We are what we are because of the genes we express. When translated into proteins these gene products have roles in catalysing chemical reactions, establishing the architecture of the cell and facilitating movement of materials within the cell. Simple nematode worms have about 13,000 genes, but although we humans are vastly more complex organisms we only have about twice the number of genes that the nematodes have. Clearly then the number of genes cannot explain our vastly increased complexity. However one way in which complexity can be increased is to link proteins together to generate new proteins. The ubiquitin like family of proteins can be covalently linked to a wide variety of proteins thus hugely increasing the complexity of our gene products. This has to be done under very well defined conditions where specific substrates are selected for modification by particular uibuqitin-like proteins. The importance of these pathways is manifest in the number of disease states that result when these processes fail or are carried out inaccurately. Modification status of any particular protein results from a delicate balance between conjugation and deconjugation. In the case of the Small Ubiquitin-like Modifier, SUMO, deconjugation is mediated by SUMO specific proteases The objective of the work proposed here is to understand how SUMO modified targets are selected for deconjugation by the SUMO specific protease SENP7. This particular enzyme has unique properties that could illustrate important principles in how ubiquitin-like proteins are deconjugated. The work will be carried out at the College of Life Sciences in the new James Black Centre at the University of Dundee and would involve collaborations with scientists at St Andrews University

Proteases involved in processing ubiquitin and deconjugating ubiquitin from substrates are important components of the control mechanism that regulates the availability of 'ready to conjugate' ubiquitin and the modification status of individual proteins. Likewise, SUMO specific proteases are important determinants of SUMO modification status. Such enzymes are required for three distinct processes in SUMO metabolism. C-terminal hydrolase activity is used to process SUMO precursors to the mature forms.
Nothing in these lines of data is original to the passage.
Lemma wal_inv_append log w w' x s es :
  wal (w_db w') = WalEnabled x → appended (w_inner w) (wal_inner x) es → Forall (λ e, seq e = s) es → (last_seq (w_oracle w) < s)%Z →
  last_durable_seq (w_oracle w') = last_durable_seq (w_oracle w) → last_seq (w_oracle w') = s →
  w_put w' = w_put w → w_accepted w' = w_accepted w ++ es → w_phase w' = Running → wal_inv log w → wal_inv log w'.
Proof using Type.
  intros E1 Happ Hes Hs E2 E3 E4 E5 E6 [H1 H2 H3 H4 H5 H6 H7 H8 H9 H10 H11 H12 H13 H14].
  assert (w_inner w' = wal_inner x) as Ei by (unfold w_inner, inner_of; by rewrite E1).
  pose proof (appended_pending _ _ _ Happ) as Ep. unfold appended in Happ.
  assert (before (pending (w_inner w)) es) as Hb.
  { intros a b Ha Hb. rewrite Forall_forall in H9, Hes. rewrite (Hes b Hb). specialize (H9 a Ha). cbn in H9. lia. }
  split; rewrite ?E2, ?E3, ?E4, ?E5, ?Ei, ?Ep, ?Happ; cbn; try done.
  - by exists x.
  - by apply append_last.
  - apply StronglySorted_app_2; [|done|].
    + intros a b Ha Hb'. specialize (Hb a b Ha Hb'). lia.
    + clear -Hes. induction Hes as [|e es He Hes IH]; constructor; [done|]. eapply Forall_impl; [exact Hes|]. cbn. intros. lia.
  - unfold buffers in *. cbn. rewrite append_entries. apply increasing_snoc in H8 as [H8 H8']. apply increasing_snoc. split; [done|].
    apply before_app_r. split; [done|]. rewrite pending_app in Hb. by apply before_app_l in Hb as [Hb _].
  - apply Forall_app. split; [eapply Forall_impl; [exact H9|]; cbn; lia|]. eapply Forall_impl; [exact Hes|]. cbn. intros e ->. lia.
  - lia.
  - destruct H13 as (a & -> & Ha). exists a. by rewrite app_assoc.
  - congruence.
Qed.
Lemma write_unchecked_spec pid t current_id v N w :
  ok w → N <= count w → mine t w = [] → match current_id with Some b => 0 <= b <= count w | None => True end →
  (∀ w', ok w' → evolve w w' → mine t w' = [] → id_after current_id = count w' + 1 → legal (w_hist w') t (encode v)) →
  wp pid t (write_unchecked suffix current_id v)
    (λ r w', match r with
             | Ok m => m = id_after current_id ∧ 0 < m ∧
                 ((m <= bound w' ∧ mine t w' = []) ∨
                  (N < m ∧ w_hist w' !! Z.to_nat (m - 1) = Some (t, encode v) ∧ mine t w' = [(t, encode v)]))
             | Err ObjectVersionExists => mine t w' = []
             | _ => mine t w' = [] ∨ mine t w' = [(t, encode v)]
             end) w.
Proof.
  intros Hok HN Hm Hcur Hleg. unfold write_unchecked. apply wp_bind.
  assert (∀ w' Q, (id_after current_id <= u64_max → Q (Ok (id_after current_id)) w') → Q Panic w' →
    wp pid t (match current_id with Some id => next id | None => mret initial end) Q w') as Hnext.
  { intros w' Q HQ HP. destruct current_id as [b|]; [|by apply HQ]. unfold next. case_decide; [apply HQ; cbn; lia|done]. }
  apply Hnext; [|by left]. intros Hmax. set (id := id_after current_id) in *.
  assert (1 <= id <= count w + 1) as Hid by (subst id; unfold count in *; destruct current_id; cbn; lia).
  intros w1 Hok1 Ho x w2 (s' & Hs & ->). apply OL in Hs. set (w2 := mkWorld _ _ _).
  pose proof (evolve_count _ _ (proj1 Ho)) as Hn1. assert (mine t w1 = []) as Hm1 by (rewrite (proj2 Ho); done).
  assert (contents w2 = contents w1 → ok w2 ∧ own t w1 w2 ∧ w_hist w2 = w_hist w1) as Hsame.
  { intros Hc. assert (w_hist w2 = w_hist w1) as Hh. { subst w2. cbn in *. unfold contents in *. cbn in Hc. rewrite Hc. apply record_same. }
    split_and!; [|apply step_same; [done..|intros q; apply cache_le_refl]|done].
    apply (ok_same w1); try done; intros q; [right; left|left]; done. }
  assert (∀ uv, admits PutCreate (object_at (version_file suffix id) (contents w1)) →
    contents w2 = set_object (version_file suffix id) (Some (encode v, uv)) (contents w1) →
    ok w2 ∧ own t w1 w2 ∧ ((bound w2 < id ∧ id = count w1 + 1 ∧ w_hist w2 = w_hist w1 ++ [(t, encode v)]) ∨ (id <= bound w2 ∧ w_hist w2 = w_hist w1))) as Hput.
  { intros uv Ha Hc. assert (bound w2 = bound w1) as -> by (unfold bound, boundary_of; by rewrite Hc).
    apply (put_version t w1 w2 id v uv); [done|lia|lia|exact Ha|exact Hc|done|done|]. intros E. apply Hleg; [done|apply Ho|done|done]. }
  assert (w_hist w2 = w_hist w1 ++ [(t, encode v)] → id = count w1 + 1 →
    mine t w2 = [(t, encode v)] ∧ w_hist w2 !! Z.to_nat (id - 1) = Some (t, encode v)) as Hnew.
  { intros Hh Hc. split; [by rewrite (mine_app t w1 w2 _ Hh), Hm1, decide_True|].
    rewrite Hh. unfold count in Hc. replace (Z.to_nat (id - 1)) with (length (w_hist w1)) by lia. by apply list_lookup_middle. }
  assert (w_hist w2 = w_hist w1 → mine t w2 = []) as Hold by (intros Hh; unfold mine in *; by rewrite Hh).
  destruct x as [uv| | |].
  - destruct Hs as (Ha & _ & Hc). destruct (Hput uv Ha Hc) as (Hok2 & Hown & Hcase). split; [done|]. split; [done|].
    apply wp_cache_latest.
    + split; [lia|]. split; [by exists v|]. destruct Hcase as [(_ & Hc1 & Hh)|[? _]]; [right|by left]. destruct (Hnew Hh Hc1) as [_ Hlk].
      unfold version_at. rewrite decide_True by lia. by rewrite Hlk.
    + intros w3 _ He3 Hm3. cbn. split; [done|]. split; [lia|]. rewrite Hm3. destruct Hcase as [(_ & Hc1 & Hh)|[? Hh]]; [right|left].
      * destruct (Hnew Hh Hc1) as [Hm2 Hlk]. split; [lia|]. split; [|done]. eapply prefix_lookup_Some; [exact Hlk|apply (ev_hist _ _ He3)].
      * split; [pose proof (ev_bound _ _ He3); lia|by apply Hold].
  - destruct Hs as (Hc & _). destruct (Hsame Hc) as (? & ? & Hh). split; [done|]. split; [done|]. by apply Hold.
  - by destruct Hs as (_ & Hne & _).
  - destruct Hs as [Hc|(uv & Ha & _ & Hc)].
    + destruct (Hsame Hc) as (? & ? & Hh). split; [done|]. split; [done|]. left. by apply Hold.
    + destruct (Hput uv Ha Hc) as (Hok2 & Hown & Hcase). split; [done|]. split; [done|].
      destruct Hcase as [(_ & Hc1 & Hh)|[? Hh]]; [right; by apply Hnew|left; by apply Hold].
Qed.
(* ===== verification/SstFormat.v ===== *)
(** * The SST file format ([format/sst.rs], [sst_builder.rs], [sst_stats.rs])

    How rows become an SST and come back: blocks are built, encoded, compressed,
    transformed, check-summed and padded one after the other, the footer adds the
    filters, the block index, the statistics and the table's description, and the
    readers find each part again from the end of the object.  The checksum, the
    compression libraries, a user's block transformer, the FlatBuffers encodings and
    the filter policies are parameters; what is relied on are their round trips. *)

From S2P Require Export BlockIterV2 Keyspace Views SstFilter.

(** ** Data *)

(** [BlockMeta], [SsTableIndex]: what the generated accessors expose of the index. *)
Record BlockMeta := mkMeta {
  meta_offset : Z;
  meta_first_key : bytes;
  meta_encoded_len : Z;
}.
Notation SsTableIndex := (list BlockMeta).

(** [BlockStats], [SstStats] *)
Record BlockStats := mkBlockStats { bs_num_puts : Z; bs_num_deletes : Z; bs_num_merges : Z }.

Record SstStats := mkStats {
  st_num_puts : Z;
  st_num_deletes : Z;
  st_num_merges : Z;
  raw_key_size : Z;
  raw_val_size : Z;
  block_stats : list BlockStats;
}.

Definition default_block_stats : BlockStats := mkBlockStats 0 0 0.
Definition default_stats : SstStats := mkStats 0 0 0 0 0 [].

(** [SstStats::num_rows] *)
Definition num_rows (s : SstStats) : Z := st_num_puts s + st_num_deletes s + st_num_merges s.

(** [BlockTransformer] *)
Record BlockTransformer := mkTransformer {
  transform_encode : bytes → option bytes;
  transform_decode : bytes → option bytes;
  encoded_overhead : nat;
}.

(** [ReadOnlyBlob]: an object read by byte ranges. *)
Record ReadOnlyBlob := mkBlob {
  blob_len : result Z;
  read_range : Z → Z → result bytes;
}.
Once SUMO has been conjugated to substrate either as a single entity or as a polymeric chain SUMO specific isopeptidase activity is required for chain depolymerisation and deconjugation from substrates.While the SUMO specific protease SENP1, SENP2, SENP3, SENP5 and SENP6 have undergone some basic characterisation, the remaining protease, SENP7 is entirely uninvestigated. To establish the role of SENP7 in vivo we will use homologours recombination in chicken DT40 cells to 'knock out' the SENP7 gene. Phenotypic analysis of the cells should reveal the biological role of SENP7. In our preliminary experiments we have shown that SENP7 is unable to process SUMO precursors, has a very limited ability to deconjugate SUMO from a modified substrate, but efficiently depolymerises polySUMO-2 chains. As yet there are no structures and little understanding of how chains of ubiquitin or ubiquitin-like proteins are depolymerised. The previously determined structures of SENP1 and SENP2 bound to SUMO modified RanGAP1 indicated that the proteases made no contact with the RanGAP1 moiety. However the ability of SENP7 to cleave SUMO-2 dimers while being unable to remove a single SUMO from other substrates indicates that the protease is likely to make contacts with both SUMO moieties in the SUMO-2 dimers to stabilise a favourable cleavage conformation. A structure of such a complex would reveal important principles that hold for depolymerisation of all ubiquitin-like proteins.